Collected data entries:
_ _ _

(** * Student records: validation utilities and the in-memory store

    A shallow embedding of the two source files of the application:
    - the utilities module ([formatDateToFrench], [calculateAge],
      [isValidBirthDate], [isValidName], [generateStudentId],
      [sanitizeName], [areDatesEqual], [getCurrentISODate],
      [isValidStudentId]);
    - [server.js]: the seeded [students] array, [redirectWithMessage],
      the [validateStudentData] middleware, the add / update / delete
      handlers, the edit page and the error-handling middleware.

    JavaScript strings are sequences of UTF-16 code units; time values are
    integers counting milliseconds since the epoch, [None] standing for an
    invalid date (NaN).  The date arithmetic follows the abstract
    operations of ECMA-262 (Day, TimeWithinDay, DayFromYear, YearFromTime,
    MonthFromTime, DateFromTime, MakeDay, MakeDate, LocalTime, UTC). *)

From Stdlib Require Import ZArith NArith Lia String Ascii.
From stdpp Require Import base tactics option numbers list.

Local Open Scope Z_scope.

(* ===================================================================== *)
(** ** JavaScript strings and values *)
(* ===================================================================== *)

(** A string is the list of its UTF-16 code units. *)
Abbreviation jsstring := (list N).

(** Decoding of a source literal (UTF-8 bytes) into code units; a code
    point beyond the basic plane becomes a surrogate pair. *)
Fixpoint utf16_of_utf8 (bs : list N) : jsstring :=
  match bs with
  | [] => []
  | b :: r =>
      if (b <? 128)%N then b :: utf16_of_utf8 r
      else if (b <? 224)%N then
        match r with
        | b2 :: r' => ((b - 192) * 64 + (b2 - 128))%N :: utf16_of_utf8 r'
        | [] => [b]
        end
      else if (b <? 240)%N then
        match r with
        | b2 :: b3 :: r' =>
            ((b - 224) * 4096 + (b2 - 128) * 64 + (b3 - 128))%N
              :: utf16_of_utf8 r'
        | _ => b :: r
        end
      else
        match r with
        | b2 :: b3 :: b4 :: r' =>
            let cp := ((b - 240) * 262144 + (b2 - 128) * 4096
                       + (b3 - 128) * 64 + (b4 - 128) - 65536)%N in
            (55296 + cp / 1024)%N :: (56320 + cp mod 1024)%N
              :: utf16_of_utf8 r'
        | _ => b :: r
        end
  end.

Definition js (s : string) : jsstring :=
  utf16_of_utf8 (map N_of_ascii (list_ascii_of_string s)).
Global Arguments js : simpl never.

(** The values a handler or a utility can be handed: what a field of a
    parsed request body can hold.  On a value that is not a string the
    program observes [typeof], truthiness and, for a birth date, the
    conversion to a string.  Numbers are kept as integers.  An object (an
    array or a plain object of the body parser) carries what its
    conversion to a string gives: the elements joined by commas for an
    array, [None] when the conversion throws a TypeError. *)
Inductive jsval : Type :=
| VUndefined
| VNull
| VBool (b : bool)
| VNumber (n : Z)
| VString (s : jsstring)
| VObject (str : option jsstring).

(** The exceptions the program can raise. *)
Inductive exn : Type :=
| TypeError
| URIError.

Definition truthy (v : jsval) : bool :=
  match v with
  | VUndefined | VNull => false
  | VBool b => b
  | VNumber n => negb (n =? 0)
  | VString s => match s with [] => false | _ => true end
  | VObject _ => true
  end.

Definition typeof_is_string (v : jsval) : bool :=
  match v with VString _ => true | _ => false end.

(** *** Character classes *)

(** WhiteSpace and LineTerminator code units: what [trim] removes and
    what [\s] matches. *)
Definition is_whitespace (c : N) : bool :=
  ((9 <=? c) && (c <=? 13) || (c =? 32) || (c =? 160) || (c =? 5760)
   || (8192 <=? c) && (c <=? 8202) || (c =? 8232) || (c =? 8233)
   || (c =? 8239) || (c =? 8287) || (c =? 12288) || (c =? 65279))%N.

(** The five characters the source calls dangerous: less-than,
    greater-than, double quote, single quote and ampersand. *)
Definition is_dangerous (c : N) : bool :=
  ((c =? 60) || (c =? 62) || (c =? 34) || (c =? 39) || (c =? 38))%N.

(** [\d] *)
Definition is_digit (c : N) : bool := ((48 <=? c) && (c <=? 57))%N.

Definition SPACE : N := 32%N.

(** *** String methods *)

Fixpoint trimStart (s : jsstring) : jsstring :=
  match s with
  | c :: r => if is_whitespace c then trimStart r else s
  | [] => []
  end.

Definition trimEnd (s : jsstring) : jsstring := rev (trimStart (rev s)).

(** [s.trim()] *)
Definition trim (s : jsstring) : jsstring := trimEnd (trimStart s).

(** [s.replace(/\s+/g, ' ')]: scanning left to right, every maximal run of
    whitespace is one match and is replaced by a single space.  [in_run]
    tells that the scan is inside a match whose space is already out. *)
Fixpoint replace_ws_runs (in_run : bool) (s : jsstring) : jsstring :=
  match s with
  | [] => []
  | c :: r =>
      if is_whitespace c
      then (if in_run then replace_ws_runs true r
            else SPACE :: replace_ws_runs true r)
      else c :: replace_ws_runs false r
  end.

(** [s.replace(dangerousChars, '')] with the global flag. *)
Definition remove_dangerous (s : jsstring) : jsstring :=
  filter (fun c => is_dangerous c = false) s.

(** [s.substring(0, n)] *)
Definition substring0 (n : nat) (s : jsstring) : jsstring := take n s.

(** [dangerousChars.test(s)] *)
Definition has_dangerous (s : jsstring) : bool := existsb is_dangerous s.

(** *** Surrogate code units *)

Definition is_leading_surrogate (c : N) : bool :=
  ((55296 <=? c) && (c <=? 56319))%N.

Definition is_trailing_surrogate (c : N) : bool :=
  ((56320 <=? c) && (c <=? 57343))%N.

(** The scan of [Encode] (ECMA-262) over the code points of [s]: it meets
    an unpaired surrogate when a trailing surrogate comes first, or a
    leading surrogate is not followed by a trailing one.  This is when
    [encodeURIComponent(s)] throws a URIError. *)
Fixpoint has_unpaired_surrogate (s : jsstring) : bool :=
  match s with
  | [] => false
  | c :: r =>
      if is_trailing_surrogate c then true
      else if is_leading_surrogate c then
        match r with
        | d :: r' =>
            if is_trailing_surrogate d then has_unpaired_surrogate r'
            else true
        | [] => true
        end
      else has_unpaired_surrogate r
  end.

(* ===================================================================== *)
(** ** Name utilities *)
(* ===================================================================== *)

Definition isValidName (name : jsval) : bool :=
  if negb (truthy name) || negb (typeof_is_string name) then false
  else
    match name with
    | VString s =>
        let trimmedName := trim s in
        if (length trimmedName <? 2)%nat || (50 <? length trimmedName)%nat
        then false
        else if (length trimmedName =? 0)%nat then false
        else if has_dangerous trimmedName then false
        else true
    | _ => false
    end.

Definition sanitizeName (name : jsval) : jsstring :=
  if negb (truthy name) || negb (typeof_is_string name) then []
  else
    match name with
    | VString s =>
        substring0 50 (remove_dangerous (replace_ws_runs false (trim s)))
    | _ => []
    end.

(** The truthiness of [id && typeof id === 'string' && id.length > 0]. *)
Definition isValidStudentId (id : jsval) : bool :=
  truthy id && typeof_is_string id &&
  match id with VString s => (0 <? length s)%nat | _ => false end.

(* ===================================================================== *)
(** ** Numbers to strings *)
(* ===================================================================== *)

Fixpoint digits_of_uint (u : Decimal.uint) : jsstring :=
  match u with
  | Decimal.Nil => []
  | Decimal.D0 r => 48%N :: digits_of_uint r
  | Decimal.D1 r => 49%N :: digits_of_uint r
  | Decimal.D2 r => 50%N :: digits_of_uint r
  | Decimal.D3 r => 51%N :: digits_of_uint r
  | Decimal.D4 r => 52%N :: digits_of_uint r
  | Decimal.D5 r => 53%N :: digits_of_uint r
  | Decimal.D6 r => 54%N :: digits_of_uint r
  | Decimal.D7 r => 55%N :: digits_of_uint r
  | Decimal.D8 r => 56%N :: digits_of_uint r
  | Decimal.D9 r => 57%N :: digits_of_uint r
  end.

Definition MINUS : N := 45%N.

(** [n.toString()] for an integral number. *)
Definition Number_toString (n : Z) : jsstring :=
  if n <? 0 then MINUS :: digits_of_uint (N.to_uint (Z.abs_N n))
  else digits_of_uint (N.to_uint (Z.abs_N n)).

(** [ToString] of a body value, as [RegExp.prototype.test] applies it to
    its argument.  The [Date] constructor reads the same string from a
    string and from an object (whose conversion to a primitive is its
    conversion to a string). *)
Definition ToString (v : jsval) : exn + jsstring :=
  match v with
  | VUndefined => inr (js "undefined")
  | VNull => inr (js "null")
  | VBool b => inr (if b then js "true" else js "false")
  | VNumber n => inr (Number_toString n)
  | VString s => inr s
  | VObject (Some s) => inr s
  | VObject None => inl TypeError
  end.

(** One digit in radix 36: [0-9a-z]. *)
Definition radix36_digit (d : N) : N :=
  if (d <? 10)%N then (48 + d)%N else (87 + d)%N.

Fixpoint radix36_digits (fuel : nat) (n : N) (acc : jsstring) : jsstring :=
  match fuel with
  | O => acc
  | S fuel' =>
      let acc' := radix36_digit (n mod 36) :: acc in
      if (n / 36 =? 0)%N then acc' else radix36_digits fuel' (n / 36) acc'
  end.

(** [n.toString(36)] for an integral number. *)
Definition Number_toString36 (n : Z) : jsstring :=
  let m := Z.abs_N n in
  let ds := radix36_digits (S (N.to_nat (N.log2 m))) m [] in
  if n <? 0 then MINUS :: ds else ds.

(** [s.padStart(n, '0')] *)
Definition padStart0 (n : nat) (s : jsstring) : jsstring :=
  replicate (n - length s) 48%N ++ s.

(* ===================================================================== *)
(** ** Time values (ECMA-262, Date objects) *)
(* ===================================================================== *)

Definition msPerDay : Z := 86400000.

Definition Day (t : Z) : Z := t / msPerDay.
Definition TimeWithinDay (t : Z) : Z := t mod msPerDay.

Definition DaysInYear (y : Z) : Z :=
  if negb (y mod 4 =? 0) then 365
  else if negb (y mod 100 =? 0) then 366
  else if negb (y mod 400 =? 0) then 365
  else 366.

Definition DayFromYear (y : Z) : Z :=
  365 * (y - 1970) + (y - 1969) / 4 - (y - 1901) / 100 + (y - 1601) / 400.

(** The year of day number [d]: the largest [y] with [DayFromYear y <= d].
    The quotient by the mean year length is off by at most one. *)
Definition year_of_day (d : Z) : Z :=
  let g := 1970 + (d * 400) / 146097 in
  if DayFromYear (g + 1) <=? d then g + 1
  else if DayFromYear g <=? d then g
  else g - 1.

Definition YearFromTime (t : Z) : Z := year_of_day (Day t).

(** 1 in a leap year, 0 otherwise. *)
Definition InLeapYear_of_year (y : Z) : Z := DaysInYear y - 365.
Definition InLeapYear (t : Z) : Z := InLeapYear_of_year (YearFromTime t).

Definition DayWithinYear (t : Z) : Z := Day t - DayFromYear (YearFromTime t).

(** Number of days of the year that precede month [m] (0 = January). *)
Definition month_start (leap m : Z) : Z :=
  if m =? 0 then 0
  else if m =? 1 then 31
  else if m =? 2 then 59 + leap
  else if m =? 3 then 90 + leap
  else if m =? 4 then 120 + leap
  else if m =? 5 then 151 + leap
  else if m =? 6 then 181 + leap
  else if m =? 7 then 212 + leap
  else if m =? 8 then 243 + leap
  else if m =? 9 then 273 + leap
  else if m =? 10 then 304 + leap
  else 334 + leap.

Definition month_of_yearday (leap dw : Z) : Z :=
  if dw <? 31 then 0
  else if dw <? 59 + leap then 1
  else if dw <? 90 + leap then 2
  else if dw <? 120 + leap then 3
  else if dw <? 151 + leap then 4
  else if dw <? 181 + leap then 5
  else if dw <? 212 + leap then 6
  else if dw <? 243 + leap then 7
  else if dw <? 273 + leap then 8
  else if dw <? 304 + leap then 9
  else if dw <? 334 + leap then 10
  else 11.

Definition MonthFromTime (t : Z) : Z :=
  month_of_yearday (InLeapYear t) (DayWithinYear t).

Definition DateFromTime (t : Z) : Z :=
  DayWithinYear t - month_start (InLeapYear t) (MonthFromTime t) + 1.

_ _ _

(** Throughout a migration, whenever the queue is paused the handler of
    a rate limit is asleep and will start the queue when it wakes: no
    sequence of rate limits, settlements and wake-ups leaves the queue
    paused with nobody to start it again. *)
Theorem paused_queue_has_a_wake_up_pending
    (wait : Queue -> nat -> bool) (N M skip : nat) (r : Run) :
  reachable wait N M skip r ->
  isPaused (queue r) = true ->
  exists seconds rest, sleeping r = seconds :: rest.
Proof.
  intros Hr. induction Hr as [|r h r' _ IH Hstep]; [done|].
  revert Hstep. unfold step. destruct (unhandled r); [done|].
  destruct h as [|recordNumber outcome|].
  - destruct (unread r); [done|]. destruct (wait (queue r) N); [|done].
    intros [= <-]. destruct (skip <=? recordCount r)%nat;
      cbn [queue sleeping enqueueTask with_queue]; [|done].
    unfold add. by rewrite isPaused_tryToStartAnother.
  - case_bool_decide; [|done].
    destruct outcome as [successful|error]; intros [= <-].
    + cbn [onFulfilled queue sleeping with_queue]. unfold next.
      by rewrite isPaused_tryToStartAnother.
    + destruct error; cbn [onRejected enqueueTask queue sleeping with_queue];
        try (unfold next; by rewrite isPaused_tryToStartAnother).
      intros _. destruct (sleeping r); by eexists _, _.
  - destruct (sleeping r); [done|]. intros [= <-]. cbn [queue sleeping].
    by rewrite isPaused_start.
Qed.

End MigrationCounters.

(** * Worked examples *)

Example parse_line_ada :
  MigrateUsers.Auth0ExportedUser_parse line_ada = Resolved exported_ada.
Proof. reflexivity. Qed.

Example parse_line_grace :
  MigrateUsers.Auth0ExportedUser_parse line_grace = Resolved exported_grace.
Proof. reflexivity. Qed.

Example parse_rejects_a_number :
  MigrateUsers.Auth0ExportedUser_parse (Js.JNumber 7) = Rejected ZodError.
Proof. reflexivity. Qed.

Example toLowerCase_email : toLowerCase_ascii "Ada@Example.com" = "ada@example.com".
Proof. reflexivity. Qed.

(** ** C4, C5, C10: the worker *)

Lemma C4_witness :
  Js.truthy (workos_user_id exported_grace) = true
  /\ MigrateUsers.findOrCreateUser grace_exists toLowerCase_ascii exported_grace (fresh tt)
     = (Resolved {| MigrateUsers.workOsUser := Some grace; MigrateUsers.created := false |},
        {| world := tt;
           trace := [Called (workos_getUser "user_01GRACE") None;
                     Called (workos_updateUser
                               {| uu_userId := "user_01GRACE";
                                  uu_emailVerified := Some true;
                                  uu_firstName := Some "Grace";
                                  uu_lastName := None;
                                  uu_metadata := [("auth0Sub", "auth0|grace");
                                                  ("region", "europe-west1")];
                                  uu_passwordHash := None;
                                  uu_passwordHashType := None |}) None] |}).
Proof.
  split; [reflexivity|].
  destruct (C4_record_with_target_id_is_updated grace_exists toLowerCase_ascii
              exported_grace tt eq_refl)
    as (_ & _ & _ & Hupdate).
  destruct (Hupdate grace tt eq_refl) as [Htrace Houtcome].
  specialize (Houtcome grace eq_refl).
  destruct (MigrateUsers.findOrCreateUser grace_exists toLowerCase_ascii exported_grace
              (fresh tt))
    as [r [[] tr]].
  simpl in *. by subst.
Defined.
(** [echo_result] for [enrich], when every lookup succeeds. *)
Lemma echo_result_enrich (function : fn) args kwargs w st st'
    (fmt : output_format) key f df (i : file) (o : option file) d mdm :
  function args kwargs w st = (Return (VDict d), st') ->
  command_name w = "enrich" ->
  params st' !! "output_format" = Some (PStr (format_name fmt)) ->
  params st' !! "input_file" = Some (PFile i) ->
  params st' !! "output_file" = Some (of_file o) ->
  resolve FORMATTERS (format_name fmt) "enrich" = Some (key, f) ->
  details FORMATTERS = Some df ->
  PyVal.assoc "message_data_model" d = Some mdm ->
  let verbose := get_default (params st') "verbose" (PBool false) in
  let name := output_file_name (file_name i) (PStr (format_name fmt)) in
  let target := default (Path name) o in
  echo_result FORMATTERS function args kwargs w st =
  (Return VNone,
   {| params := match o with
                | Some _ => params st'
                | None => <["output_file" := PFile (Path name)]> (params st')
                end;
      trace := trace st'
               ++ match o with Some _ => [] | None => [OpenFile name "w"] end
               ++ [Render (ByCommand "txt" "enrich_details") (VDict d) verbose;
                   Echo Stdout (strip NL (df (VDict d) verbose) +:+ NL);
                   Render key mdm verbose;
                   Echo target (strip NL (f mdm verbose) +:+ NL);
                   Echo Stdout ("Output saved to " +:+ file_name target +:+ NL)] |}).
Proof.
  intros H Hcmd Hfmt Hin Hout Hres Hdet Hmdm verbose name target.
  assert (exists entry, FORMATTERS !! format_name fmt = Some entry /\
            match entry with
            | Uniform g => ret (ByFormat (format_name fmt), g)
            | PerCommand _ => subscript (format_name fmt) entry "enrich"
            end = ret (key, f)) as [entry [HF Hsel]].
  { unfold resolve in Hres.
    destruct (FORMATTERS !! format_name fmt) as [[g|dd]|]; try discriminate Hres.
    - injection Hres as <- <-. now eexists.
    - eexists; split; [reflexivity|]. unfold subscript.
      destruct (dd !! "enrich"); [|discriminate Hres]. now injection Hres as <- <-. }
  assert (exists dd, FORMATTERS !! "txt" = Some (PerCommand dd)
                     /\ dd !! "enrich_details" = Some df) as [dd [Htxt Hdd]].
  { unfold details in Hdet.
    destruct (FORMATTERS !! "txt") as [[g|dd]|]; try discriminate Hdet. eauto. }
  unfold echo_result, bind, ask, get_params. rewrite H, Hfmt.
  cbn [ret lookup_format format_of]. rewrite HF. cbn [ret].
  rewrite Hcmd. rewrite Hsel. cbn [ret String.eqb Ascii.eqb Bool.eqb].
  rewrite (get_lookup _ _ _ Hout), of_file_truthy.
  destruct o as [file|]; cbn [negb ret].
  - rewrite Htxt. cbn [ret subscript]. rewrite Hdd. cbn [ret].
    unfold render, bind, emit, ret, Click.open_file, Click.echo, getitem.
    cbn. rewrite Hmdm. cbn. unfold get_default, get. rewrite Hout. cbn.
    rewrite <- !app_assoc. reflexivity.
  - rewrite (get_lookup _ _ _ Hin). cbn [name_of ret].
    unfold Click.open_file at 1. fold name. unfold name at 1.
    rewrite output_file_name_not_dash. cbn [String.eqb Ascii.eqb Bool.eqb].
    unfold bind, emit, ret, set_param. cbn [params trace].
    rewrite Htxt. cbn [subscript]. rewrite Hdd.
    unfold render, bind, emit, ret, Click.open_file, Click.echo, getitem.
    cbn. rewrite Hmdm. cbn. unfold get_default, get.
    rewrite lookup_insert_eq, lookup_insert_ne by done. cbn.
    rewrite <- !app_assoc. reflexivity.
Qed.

_ _ _

WORK INSTRUCTIONS: Copy out the lines above exactly, beginning at the one that contains "(** * Student" and ending at the one that contains "operations of ECMA-262".

OUTPUT FOR THIS EXERCISE:
(** * Student records: validation utilities and the in-memory store

    A shallow embedding of the two source files of the application:
    - the utilities module ([formatDateToFrench], [calculateAge],
      [isValidBirthDate], [isValidName], [generateStudentId],
      [sanitizeName], [areDatesEqual], [getCurrentISODate],
      [isValidStudentId]);
    - [server.js]: the seeded [students] array, [redirectWithMessage],
      the [validateStudentData] middleware, the add / update / delete
      handlers, the edit page and the error-handling middleware.

    JavaScript strings are sequences of UTF-16 code units; time values are
    integers counting milliseconds since the epoch, [None] standing for an
    invalid date (NaN).  The date arithmetic follows the abstract
    operations of ECMA-262 (Day, TimeWithinDay, DayFromYear, YearFromTime,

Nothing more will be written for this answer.